- Right fielder
- Born: January 12, 1876 Richmond, Virginia, U.S.
- Died: December 9, 1920 (aged 44) Hyde Park, New York, U.S.
- Batted: LeftThrew: Right

MLB debut
- September 27, 1901, for the Philadelphia Phillies

Last MLB appearance
- June 24, 1912, for the Philadelphia Phillies

MLB statistics
- Batting average: .273
- Home runs: 18
- Runs batted in: 303
- Stats at Baseball Reference

Teams
- Philadelphia Phillies (1901–1902); New York Giants (1902–1907); Boston Doves (1908); Chicago Cubs (1909); Washington Senators (1909–1910); Chicago White Sox (1910); Brooklyn Dodgers (1911); Philadelphia Phillies (1912);

Career highlights and awards
- World Series champion (1905);

= George Browne (baseball) =

American baseball player (1876–1920)

George Edward Browne (January 12, 1876 – December 9, 1920) was an American professional baseball right fielder. He played in Major League Baseball (MLB) for the Philadelphia Phillies, New York Giants, Boston Doves, Chicago Cubs, Washington Senators, Chicago White Sox, and Brooklyn Dodgers between 1901 and 1912.

==Biography==
Browne was born in Richmond, Virginia.
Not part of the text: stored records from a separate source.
Definition sample_slots : slots :=
  Slots (sample_sched true) (endian_reverse_u32 42, 7) 100 (uint128_of_u64 1) 1 40.
Definition sample_block : signed_block body := SignedBlock (endian_reverse_u32 42, 7) (Body 1000006 "alice" 11 0 []).
Definition sample_skip : skip_flags := SkipFlags false false false.
Definition after_block : slots :=
  match update_global_dynamic_data sample_skip sample_block sample_slots with Ok n => n | Throw _ => sample_slots end.

(** Late in the chain, with confirmations of the blocks 900000, 900001 and 900004. *)
Definition confirmed_slots : slots :=
  let s := sample_sched true in
  let d := base s in
  Slots (set_base (set_gpo (set_head 900005 1000000 (gpo d)) d)
    (set_infos (λ m, alter (set_confirmed 900000 0) "alice" (alter (set_confirmed 900001 0) "bob" (alter (set_confirmed 900004 0) "carol" m))) s))
    (0, 7) 100 (uint128_of_u64 1) 1 899990.
Definition after_confirmation : slots :=
  match update_last_irreversible_block confirmed_slots with Ok n => n | Throw _ => confirmed_slots end.

Lemma slot_time_roundtrip_witness :
  get_slot_at_time (get_slot_time 5 sample_slots) sample_slots = 5 ∧ get_slot_time 5 sample_slots = 1000014.
Proof. split; [|by vm_compute]. apply slot_time_roundtrip; by vm_compute. Defined.

Lemma block_fills_its_slot_witness :
  get_slot_at_time 1000006 sample_slots = 2 ∧ get_scheduled_witness 2 sample_slots = Ok "alice" ∧ current_aslot after_block = 102.
Proof.
  destruct (block_fills_its_slot sample_skip sample_block sample_slots after_block (sample_info 0 11 100))
    as (_ & Hw & _ & _ & _ & _ & _ & Ha & _); [by vm_compute..|].
  split; [by vm_compute|]. split; [exact Hw|]. rewrite Ha. vm_compute. reflexivity.
Defined.

Lemma participation_counts_slots_witness :
  participation_count after_block = 2 ∧ to_Z (recent_slots_filled after_block) = 6.
Proof.
  destruct (participation_counts_slots sample_skip sample_block sample_slots after_block 1) as ((_ & Hc) & _ & E); [by vm_compute..|].
  rewrite Hc, E. vm_compute. split; reflexivity.
Defined.

Lemma irreversible_supermajority_witness :
  last_irreversible_block_num after_confirmation = 900000 ∧ 899990 <= last_irreversible_block_num after_confirmation.
Proof.
  split; [by vm_compute|].
  apply (irreversible_supermajority confirmed_slots after_confirmation
    [set_confirmed 900000 0 (sample_info 0 11 100); set_confirmed 900001 0 (sample_info 1 12 300); set_confirmed 900004 0 (sample_info 2 13 250)]);
    [by vm_compute|by vm_compute| |by vm_compute].
  intros i [-> |[-> |[-> |Hi%not_elem_of_nil]%elem_of_cons]%elem_of_cons]%elem_of_cons; [by vm_compute..|done].
Defined.
End SlotsExample.
Definition sample_funds (head : Z) : funds :=
  let s := sample_next in
  let d := base s in
  let d := DB {[ "alice" := holder 900000 0 1000; "freezone.dao" := holder 0 200000 0 ]} ∅ ∅ ∅ ∅ ∅ ∅ ∅ ∅ ∅ {[ 0 := 5 ]} (staking d) 0
    (GPO head 1000000 1000005 200000 0 1000000000000 100000 1000 0 0 0 0 10000 10 432000 2500) sample_price 22 in
  Funds (set_base d s) "alice" 6500 1500 1000 0 900 1000 0 {[ 0 := 10000 ]} [sample_price]
    {[ "alice" := Feed (Price (Asset 3 SBD_SYMBOL) (Asset 5 freezone_SYMBOL)) 999000;
       "bob" := Feed sample_price 999000; "carol" := Feed (Price (Asset 2 SBD_SYMBOL) (Asset 5 freezone_SYMBOL)) 999000 ]}.

Definition after {A} (x : res A) (y : A) : A := match x with Ok a => a | Throw _ => y end.

Definition funded : funds := after (process_funds (sample_funds 42)) (sample_funds 42).

Lemma inflation_conserved_witness :
  process_funds (sample_funds 42) = Ok funded ∧ current_supply (gpo (fdb funded)) = 1009225 ∧ current_sbd_supply (gpo (fdb funded)) = 200465 ∧
  held freezone_SYMBOL (fdb funded) - issued freezone_SYMBOL (fdb funded) = 0.
Proof.
  split; [by vm_compute|]. split; [by vm_compute|]. split; [by vm_compute|].
  rewrite (inflation_conserved freezone_SYMBOL (sample_funds 42) funded); [by vm_compute| |by vm_compute].
  intros k t Hk. change ((∅ : gmap Z sst_token) !! k = Some t) in Hk. by rewrite lookup_empty in Hk.
Defined.

Lemma round_pays_21_rewards_witness : 21 * 1000 - 3 <= zsum [9545; 1909; 9545] <= 21 * 1000.
Proof.
  apply (round_pays_21_rewards (sample_sched true) sample_next 1000 [9545; 1909; 9545]);
    [apply sample_sched_ok|apply sample_vtime_ok|by vm_compute|lia|by intros []; vm_compute|].
  change (scheduled sample_next) with (scheduled (after (update_witness_schedule4 (sample_sched true)) (sample_sched true))).
  vm_compute scheduled. repeat constructor; (eexists; split; [vm_compute; reflexivity|by vm_compute]).
Defined.

Definition supplied : funds := after (update_virtual_supply (sample_funds 42)) (sample_funds 42).

Lemma virtual_supply_spec_witness : virtual_supply (gpo (fdb supplied)) = 1400005 ∧ 0 <= sbd_print_rate (gpo (fdb supplied)) <= 10000.
Proof.
  split; [by vm_compute|].
  apply (virtual_supply_spec (sample_funds 42) supplied (Asset 400000 freezone_SYMBOL)); by vm_compute.
Defined.

(** Seven places, so that there are enough feeds. *)
Definition feed_funds : funds :=
  let f := sample_funds 1200 in
  let w := new_round (fs f) (fill ["alice"; "bob"; "carol"; "alice"; "bob"; "carol"; "alice"]) 7 11 21 in
  set_fs (set_wso w (fs f)) f.
Definition fed : funds := after (update_median_feed feed_funds) feed_funds.
Definition sample_feeds : list price := after (current_feeds feed_funds) [].

Lemma sample_feeds_ok : Forall feed_ok sample_feeds.
Proof. vm_compute sample_feeds. repeat constructor; by vm_compute. Qed.

Lemma median_feed_spec_witness :
  price_history fed = [sample_price; sample_price] ∧ feed_ok (current_median_history (fdb fed)) ∧
  current_median_history (fdb fed) = Price (Asset 1800000 SBD_SYMBOL) (Asset 1000005 freezone_SYMBOL).
Proof.
  split; [by vm_compute|]. split; [|by vm_compute].
  destruct (median_feed_spec feed_funds fed sample_feeds) as (m & p & _ & _ & _ & _ & _ & H & _); [by vm_compute|by vm_compute|by vm_compute| | | | |by vm_compute|exact H].
  - apply sample_feeds_ok.
  - repeat constructor; by vm_compute.
  - by vm_compute.
  - by vm_compute.
Defined.
End FundsExample.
Browne entered the major leagues with the Philadelphia Phillies in 1901. Though he usually spent one or two seasons with a team, he remained with the New York Giants from 1902 to 1907. He was the National League leader in runs scored in 1904 with New York; runs were down across the league and Browne's 99 runs were the lowest total for a league leader until 1915.
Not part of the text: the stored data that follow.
(** C9: from hardfork 17 up to the hardfork of tokens, the payout of a block
    ends, and when it succeeds it neither creates nor loses money: what curators,
    beneficiaries and authors receive is what the post reward fund is charged,
    and this fund never goes below zero.  Every comment whose cashout time has
    passed is closed, with the head time as its last payout, and no comment is due
    any more; every other comment is as before, so is the balance of every
    other fund (the recent claims of all funds decay), and the votes still add up.
    Conditions ([payable]): the votes add up, the net shares of a comment are
    below 2^63, the recent claims of the fund below 2^100 and decayed within the decay
    time, the claims due below 2^127, and the fund, the share price (a token buys
    at least one share and the whole fund fewer than 2^63) and the feed are well
    formed. *)
Theorem cashout_pays_from_fund F f R s :
  payable F f R s →
  match process_comment_cashout find_msb64 s with
  | Ok s' => payout_done F R s s'
  | Throw e => e ≠ fuel_exhausted
  end.
Proof.
  intros Hpay. pose proof (pb_hf _ _ _ _ Hpay) as [H17 HS]. unfold process_comment_cashout. rewrite HS.
  assert (hf freezone_FIRST_CASHOUT_TIME s = true) as ->.
  { unfold hf, has_hardfork, freezone_FIRST_CASHOUT_TIME, freezone_HARDFORK_0_7, freezone_HARDFORK_0_17 in *. apply Z.ltb_lt in H17. apply Z.ltb_lt. lia. }
  cbn [negb]. destruct (process_cashout find_msb64 s) as [s'|e] eqn:E; [by eapply process_cashout_spec|].
  pose proof (process_cashout_ends _ _ _ _ Hpay) as Hnf. rewrite E in Hnf. intros ->. by apply Hnf.
Qed.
A member of the 1905 World Series champion Giants, Browne hit .227 with one RBI and two runs scored in the World Series. Moonlight Graham, whose one-inning major-league career became famous through the movie Field of Dreams, replaced Browne in his lone appearance for the 1905 Giants. Browne's "World's Champions" jersey, which the Giants wore during the 1906 season, was exhibited at the Baseball Hall of Fame.

After leaving the Giants following the 1907 season, Browne played one season with the Boston Doves and was sold to the Chicago Cubs; the Washington Senators then purchased him early in the 1909 season. He remained there until mid-1910, when he was sold to the Chicago White Sox. For his career, he compiled a .273 batting average, 303 runs batted in, 614 runs scored, and 190 stolen bases.

In 1920, Browne became sick with tuberculosis right as former teammate Christy Mathewson was recovering from the illness. Newspaper accounts highlighted the differences in financial capacity between the former star Mathewson and the lesser-known Browne. While Mathewson had been able to afford the best treatment, Browne's friends had to help ensure that he was admitted to a hospital in the Bronx. The New York Giants raised $1,825 for him in a benefit baseball game.

On December 9, 1920, Browne died of tuberculosis at his home in Hyde Park, New York, at the age of 44. He was interred at St. Peter's Cemetery in Poughkeepsie.